-- Input data follows --

(* ===== verification/HitRate.v ===== *)
(** * The hit-rate benchmark (src/src/bin/hitrate_bench.rs): sweeps and verdict

    A trace of [HitTrace] is replayed against the store of [Cache] ([run_sweep]) or
    against the store and the embedding tier of [Semantic] ([run_sem_sweep]); the reports
    give the verdict and the exit code.  The store reads its own clock, the replay has a
    virtual one.  Counters are exact: there are at most as many events as a vector holds. *)

From Stdlib Require Import SpecFloat.
From S2P Require Import Prelude Floats Text Types Cdc Cache CacheInv CacheReach CacheSpec CacheProps Scope Semantic.
From S2P Require Import HitTrace.
Open Scope Z_scope.
Open Scope conproxy_scope.

Record CostModel := {
  t_lookup_ms : f64; t_embed_ms : f64; t_backend_ms : f64; embed_usd_per_mtok : f64; ru_usd_per_m : f64;
  tokens_per_query : f64
}.
Definition saved_per_hit_ms (m : CostModel) : f64 := F64.add (t_embed_ms m) (t_backend_ms m).
Definition usd_per_1k_hits (m : CostModel) : f64 :=
  let embed := F64.div (F64.mul (embed_usd_per_mtok m) (tokens_per_query m)) (F64.of_Z 1000) in
  F64.add embed (F64.div (ru_usd_per_m m) (F64.of_Z 1000)).

Record PressureCfg := {
  warmup_frac : f64; series_every : Z; hot_queries : list str; hot_queries_current : list str;
  elephants : bool; elephant_bytes : Z
}.

(** ** Answers of the benchmark's upstream *)

Definition make_response_sized (content_bytes : Z) : QueryResponse :=
  {| results := [{| sr_id := lit "bench-doc"; score := F32.of_Z 1; metadata := None;
                    content := if content_bytes =? 0 then lit "hitrate bench payload"
                               else replicate (Z.to_nat content_bytes) 120;
                    sr_upstream_id := Some (lit "bench") |}];
     cache_status := Miss; took_ms := 1; generated_at := None; miss_reason := None |}.
Definition make_response : QueryResponse := make_response_sized 0.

-- Input data concluded --

Exercise details ▸
In the data above, find each line that uses the string "Open". Copy it.

Written response ▸
Open Scope Z_scope.
Open Scope conproxy_scope.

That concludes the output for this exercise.